===== Data for review =====
Lemma mc_remove_takes_shared_chunks_witness :
  exists c1 r c2, mc_remove sample_mc (sample_key "a") DeleteOptions_default = Done (make_ok, c1) /\
    mc_metadata c1 (sample_key "b") = mc_metadata sample_mc (sample_key "b") /\
    mc_get 1 c1 (sample_key "b") ReadOptions_default = Done (r, c2) /\ rr_result r <> Hit.
Proof.
  apply (mc_remove_takes_shared_chunks only_sample
    (<[sample_key "b" := sample_value]> (<[sample_key "a" := sample_value]> ∅)) 1
    sample_mc (sample_key "a") (sample_key "b") sample_value sample_value sample_value).
  - apply only_sample_ok.
  - apply sample_mc_inv.
  - reflexivity.
  - reflexivity.
  - discriminate.
  - rewrite sample_pieces. by left.
  - rewrite sample_pieces. by left.
  - reflexivity.
Defined.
=====
From the line with "- apply only_sample_ok." to the final line of the data above, please reproduce every line exactly and add nothing.

  - apply only_sample_ok.
  - apply sample_mc_inv.
  - reflexivity.
  - reflexivity.
  - discriminate.
  - rewrite sample_pieces. by left.
  - rewrite sample_pieces. by left.
  - reflexivity.
Defined.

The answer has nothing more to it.